=== Records provided ===
Lemma replay_cases key f s s' r : _replay key f s = (s', r) ->
  s' = s /\ match r with
            | Ok None => _commands s !! key = None
            | Ok (Some d) => _commands s !! key = Some (f, d)
            | Err _ => exists f' d, _commands s !! key = Some (f', d) /\ f' <> f
            end.
Proof.
  unfold _replay. unfold_store. destruct (_commands s !! key) as [[f' d]|] eqn:E; [|by intros [= <- <-]].
  case_bool_decide as Hf; cbn; intros [= <- <-]; [by subst|]. split; [done|]. by exists f', d.
Qed.

(** A create command stores its draft or leaves the store alone. *)
Lemma draft_create_cases d key f s s' r : draft_create d key f s = (s', r) ->
  s' = s \/ (_commands s !! key = None /\ _drafts s !! fd_task_id d = None /\ r = Ok d /\
    s' = s {{ _drafts := <[fd_task_id d := d]> (_drafts s) }} {{ _commands := <[key := (f, d)]> (_commands s) }}).
Proof.
  unfold draft_create. unfold_store. destruct (_replay key f s) as [s1 [[d'|]|e]] eqn:E;
    destruct (replay_cases _ _ _ _ _ E) as [-> Hk]; cbn; [intros [= <- _]; by left| |intros [= <- _]; by left].
  case_bool_decide as Hd; cbn; intros [= <- <-]; [by left|]. right. split_and!; try done. by apply eq_None_not_Some.
Qed.

Lemma draft_replace_cases i values v key f now s s' r : draft_replace i values v key f now s = (s', r) ->
  s' = s \/ exists c properties, _commands s !! key = None /\ _drafts s !! i = Some c /\ fd_version c = v /\
    assoc "properties" (fd_json_schema c) = Some (JObj properties) /\
    let saved := c {{ fd_values := values }}
                   {{ fd_sources := (fun name => (name, next_source c values name)) <$> keys properties }}
                   {{ fd_version := v + 1 }} {{ fd_updated_at := now }} in
    r = Ok saved /\
    s' = s {{ _drafts := <[i := saved]> (_drafts s) }} {{ _commands := <[key := (f, saved)]> (_commands s) }}.
Proof.
  unfold draft_replace. unfold_store. destruct (_replay key f s) as [s1 [[d'|]|e]] eqn:E;
    destruct (replay_cases _ _ _ _ _ E) as [-> Hk]; cbn; [intros [= <- _]; by left| |intros [= <- _]; by left].
  destruct (_drafts s !! i) as [c|] eqn:Hc; cbn; [|intros [= <- _]; by left].
  destruct (fd_version c =? v) eqn:Hv; cbn; [|intros [= <- _]; by left]. bool_props. unfold item.
  destruct (assoc "properties" (fd_json_schema c)) as [[| | | | | |properties|]|] eqn:Hp; cbn; intros [= <- <-];
    try by left. right. exists c, properties. done.
Qed.

Lemma draft_step_inv X (op : fdE X) s s' r H kn :
  store_ok s H -> kn ⊆ H -> draft_allowed X kn op -> draft_step X op s s' r ->
  exists H', H ⊆ H' /\ store_ok s' H' /\ draft_learn X op r ⊆ H' /\ draft_sound X kn op r.
Proof.
  intros Hs Hkn Ha Hstep. destruct op as [X op|i|key|d key f|i values v key f|]; cbn in *.
  - subst. exists H. set_solver.
  - unfold on_drafts, draft_get in Hstep. unfold_store. exists H. split; [done|].
    destruct (_drafts s !! i) as [d|] eqn:Hd; injection Hstep as <- <-; (split; [done|]); [|set_solver].
    destruct (so_current _ _ Hs _ _ Hd) as (? & _ & _ & ?). set_solver.
  - injection Hstep as <- <-. exists H. set_solver.
  - destruct Ha as [Hd Hv]. destruct (draft_create_cases _ _ _ _ _ _ Hstep) as [->|(Hk & Hn & -> & ->)];
      [exists H; set_solver|]. exists (d :: H). split_and!; [set_solver| |set_solver|done].
    by apply (store_ok_write s H key f _ d None).
  - destruct Hstep as (now & Hstep). destruct Ha as (d & Hin & Hi & Hvs).
    destruct (draft_replace_cases _ _ _ _ _ _ _ _ _ Hstep) as [->|(c & props & Hk & Hc & Hv & Hp & Hr)];
      [exists H; set_solver|]. cbn zeta in Hr. destruct Hr as [-> ->].
    destruct (so_current _ _ Hs _ _ Hc) as (Hid & Hok & Hpos & Hch).
    destruct (so_history _ _ Hs d (Hkn _ Hin)) as (c' & Hc' & Hl). rewrite Hi, Hc in Hc'. injection Hc' as <-.
    rewrite <- (proj1 (proj2 (proj2 (proj2 (proj2 (ld_form _ _ Hl)))))) in Hvs. subst v.
    destruct (replaced_later c values _ now props Hok Hp eq_refl Hvs) as [Hok' Hl'].
    unshelve epose proof (store_ok_write s H key f i _ (Some c) _ Hs Hk Hc Hok' (conj Hl' eq_refl)) as Hw; [exact Hid|].
    eexists. split; [|split; [exact Hw|]]; [intros y Hy; by apply list_elem_of_further|].
    split; [|done]. by intros y ?%elem_of_nil.
  - destruct Hstep as [-> _]. exists H. set_solver.
Qed.

Lemma draft_cancel_sound X (op : fdE X) kn :
  draft_sound X kn op (Err cancelled) /\ draft_learn X op (Err cancelled) = [].
Proof. by destruct op. Qed.

Notation ddwp := (dwp draft_allowed draft_sound draft_learn).

Lemma replay_create_free i x f key vs src kn (Q : list FormDraft -> result (option FormDraft) -> Prop) :
  (forall kn' r, Q kn' r) -> ddwp (replay_create i x f key vs src) kn Q.
Proof.
  intros HQ. unfold replay_create. apply dwp_bind, dwp_any; [done|]. intros kn1 [_t|]; [|done].
  apply dwp_bind, dwp_any; [done|]. intros kn2 [[[g d]|]|]; [|apply HQ..].
  apply dwp_bind, dwp_of_result. destruct (_create_fingerprint _ _ _ _ _); [|apply HQ]. case_match; apply HQ.
Qed.

Lemma form_create_ok i form key vs src kn : ddwp (form_create i form key vs src) kn (fun _ _ => True).
Proof.
  unfold form_create. apply dwp_bind, dwp_of_result. destruct (str_item _ form) as [x|]; [|done].
  apply dwp_bind, dwp_of_result. destruct (str_item _ form) as [f|]; [|done].
  apply dwp_bind, replay_create_free. intros kn1 [[d|]|]; [done| |done].
  apply dwp_bind, dwp_of_result. destruct (build_draft _ _ _ _ _ _) as [draft|] eqn:Hb; [|done].
  apply dwp_bind, dwp_any; [done|]. intros kn2 [now|]; [|done].
  apply dwp_bind, dwp_of_result. destruct (_create_fingerprint _ _ _ _ _) as [g|]; [|done].
  destruct (build_draft_ok _ _ _ _ _ _ _ now Hb) as (Hd & _ & Hv).
  apply dwp_try, dwp_perform; [done|]. intros [d|e] _; [done|]. destruct (exn_is e _); [|done].
  apply dwp_bind, replay_create_free. by intros kn3 [[]|].
Qed.

Lemma form_replace_ok i values v key kn : ddwp (form_replace i values v key) kn (fun _ _ => True).
Proof.
  unfold form_replace. apply dwp_bind, dwp_any; [done|]. intros kn1 [_t|]; [|done].
  apply dwp_bind, dwp_perform; [done|]. intros [d|] Hd; [|done]. cbn in Hd.
  apply dwp_bind, dwp_of_result. destruct (validate_form_values _ values) as [checked|] eqn:Hv; [|done].
  apply dwp_bind, dwp_of_result. destruct (canonical_sha256 _) as [g|]; [|done].
  apply dwp_perform; [|done]. exists d. split_and!; [set_solver|done|].
  by rewrite <- (values_kept _ _ _ Hv).
Qed.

=== Task ===
Could every entry be given again exactly, with no line skipped?

=== Task response ===
Lemma replay_cases key f s s' r : _replay key f s = (s', r) ->
  s' = s /\ match r with
            | Ok None => _commands s !! key = None
            | Ok (Some d) => _commands s !! key = Some (f, d)
            | Err _ => exists f' d, _commands s !! key = Some (f', d) /\ f' <> f
            end.
Proof.
  unfold _replay. unfold_store. destruct (_commands s !! key) as [[f' d]|] eqn:E; [|by intros [= <- <-]].
  case_bool_decide as Hf; cbn; intros [= <- <-]; [by subst|]. split; [done|]. by exists f', d.
Qed.

(** A create command stores its draft or leaves the store alone. *)
Lemma draft_create_cases d key f s s' r : draft_create d key f s = (s', r) ->
  s' = s \/ (_commands s !! key = None /\ _drafts s !! fd_task_id d = None /\ r = Ok d /\
    s' = s {{ _drafts := <[fd_task_id d := d]> (_drafts s) }} {{ _commands := <[key := (f, d)]> (_commands s) }}).
Proof.
  unfold draft_create. unfold_store. destruct (_replay key f s) as [s1 [[d'|]|e]] eqn:E;
    destruct (replay_cases _ _ _ _ _ E) as [-> Hk]; cbn; [intros [= <- _]; by left| |intros [= <- _]; by left].
  case_bool_decide as Hd; cbn; intros [= <- <-]; [by left|]. right. split_and!; try done. by apply eq_None_not_Some.
Qed.

Lemma draft_replace_cases i values v key f now s s' r : draft_replace i values v key f now s = (s', r) ->
  s' = s \/ exists c properties, _commands s !! key = None /\ _drafts s !! i = Some c /\ fd_version c = v /\
    assoc "properties" (fd_json_schema c) = Some (JObj properties) /\
    let saved := c {{ fd_values := values }}
                   {{ fd_sources := (fun name => (name, next_source c values name)) <$> keys properties }}
                   {{ fd_version := v + 1 }} {{ fd_updated_at := now }} in
    r = Ok saved /\
    s' = s {{ _drafts := <[i := saved]> (_drafts s) }} {{ _commands := <[key := (f, saved)]> (_commands s) }}.
Proof.
  unfold draft_replace. unfold_store. destruct (_replay key f s) as [s1 [[d'|]|e]] eqn:E;
    destruct (replay_cases _ _ _ _ _ E) as [-> Hk]; cbn; [intros [= <- _]; by left| |intros [= <- _]; by left].
  destruct (_drafts s !! i) as [c|] eqn:Hc; cbn; [|intros [= <- _]; by left].
  destruct (fd_version c =? v) eqn:Hv; cbn; [|intros [= <- _]; by left]. bool_props. unfold item.
  destruct (assoc "properties" (fd_json_schema c)) as [[| | | | | |properties|]|] eqn:Hp; cbn; intros [= <- <-];
    try by left. right. exists c, properties. done.
Qed.

Lemma draft_step_inv X (op : fdE X) s s' r H kn :
  store_ok s H -> kn ⊆ H -> draft_allowed X kn op -> draft_step X op s s' r ->
  exists H', H ⊆ H' /\ store_ok s' H' /\ draft_learn X op r ⊆ H' /\ draft_sound X kn op r.
Proof.
  intros Hs Hkn Ha Hstep. destruct op as [X op|i|key|d key f|i values v key f|]; cbn in *.
  - subst. exists H. set_solver.
  - unfold on_drafts, draft_get in Hstep. unfold_store. exists H. split; [done|].
    destruct (_drafts s !! i) as [d|] eqn:Hd; injection Hstep as <- <-; (split; [done|]); [|set_solver].
    destruct (so_current _ _ Hs _ _ Hd) as (? & _ & _ & ?). set_solver.
  - injection Hstep as <- <-. exists H. set_solver.
  - destruct Ha as [Hd Hv]. destruct (draft_create_cases _ _ _ _ _ _ Hstep) as [->|(Hk & Hn & -> & ->)];
      [exists H; set_solver|]. exists (d :: H). split_and!; [set_solver| |set_solver|done].
    by apply (store_ok_write s H key f _ d None).
  - destruct Hstep as (now & Hstep). destruct Ha as (d & Hin & Hi & Hvs).
    destruct (draft_replace_cases _ _ _ _ _ _ _ _ _ Hstep) as [->|(c & props & Hk & Hc & Hv & Hp & Hr)];
      [exists H; set_solver|]. cbn zeta in Hr. destruct Hr as [-> ->].
    destruct (so_current _ _ Hs _ _ Hc) as (Hid & Hok & Hpos & Hch).
    destruct (so_history _ _ Hs d (Hkn _ Hin)) as (c' & Hc' & Hl). rewrite Hi, Hc in Hc'. injection Hc' as <-.
    rewrite <- (proj1 (proj2 (proj2 (proj2 (proj2 (ld_form _ _ Hl)))))) in Hvs. subst v.
    destruct (replaced_later c values _ now props Hok Hp eq_refl Hvs) as [Hok' Hl'].
    unshelve epose proof (store_ok_write s H key f i _ (Some c) _ Hs Hk Hc Hok' (conj Hl' eq_refl)) as Hw; [exact Hid|].
    eexists. split; [|split; [exact Hw|]]; [intros y Hy; by apply list_elem_of_further|].
    split; [|done]. by intros y ?%elem_of_nil.
  - destruct Hstep as [-> _]. exists H. set_solver.
Qed.

Lemma draft_cancel_sound X (op : fdE X) kn :
  draft_sound X kn op (Err cancelled) /\ draft_learn X op (Err cancelled) = [].
Proof. by destruct op. Qed.

Notation ddwp := (dwp draft_allowed draft_sound draft_learn).

Lemma replay_create_free i x f key vs src kn (Q : list FormDraft -> result (option FormDraft) -> Prop) :
  (forall kn' r, Q kn' r) -> ddwp (replay_create i x f key vs src) kn Q.
Proof.
  intros HQ. unfold replay_create. apply dwp_bind, dwp_any; [done|]. intros kn1 [_t|]; [|done].
  apply dwp_bind, dwp_any; [done|]. intros kn2 [[[g d]|]|]; [|apply HQ..].
  apply dwp_bind, dwp_of_result. destruct (_create_fingerprint _ _ _ _ _); [|apply HQ]. case_match; apply HQ.
Qed.

Lemma form_create_ok i form key vs src kn : ddwp (form_create i form key vs src) kn (fun _ _ => True).
Proof.
  unfold form_create. apply dwp_bind, dwp_of_result. destruct (str_item _ form) as [x|]; [|done].
  apply dwp_bind, dwp_of_result. destruct (str_item _ form) as [f|]; [|done].
  apply dwp_bind, replay_create_free. intros kn1 [[d|]|]; [done| |done].
  apply dwp_bind, dwp_of_result. destruct (build_draft _ _ _ _ _ _) as [draft|] eqn:Hb; [|done].
  apply dwp_bind, dwp_any; [done|]. intros kn2 [now|]; [|done].
  apply dwp_bind, dwp_of_result. destruct (_create_fingerprint _ _ _ _ _) as [g|]; [|done].
  destruct (build_draft_ok _ _ _ _ _ _ _ now Hb) as (Hd & _ & Hv).
  apply dwp_try, dwp_perform; [done|]. intros [d|e] _; [done|]. destruct (exn_is e _); [|done].
  apply dwp_bind, replay_create_free. by intros kn3 [[]|].
Qed.

Lemma form_replace_ok i values v key kn : ddwp (form_replace i values v key) kn (fun _ _ => True).
Proof.
  unfold form_replace. apply dwp_bind, dwp_any; [done|]. intros kn1 [_t|]; [|done].
  apply dwp_bind, dwp_perform; [done|]. intros [d|] Hd; [|done]. cbn in Hd.
  apply dwp_bind, dwp_of_result. destruct (validate_form_values _ values) as [checked|] eqn:Hv; [|done].
  apply dwp_bind, dwp_of_result. destruct (canonical_sha256 _) as [g|]; [|done].
  apply dwp_perform; [|done]. exists d. split_and!; [set_solver|done|].
  by rewrite <- (values_kept _ _ _ Hv).
Qed.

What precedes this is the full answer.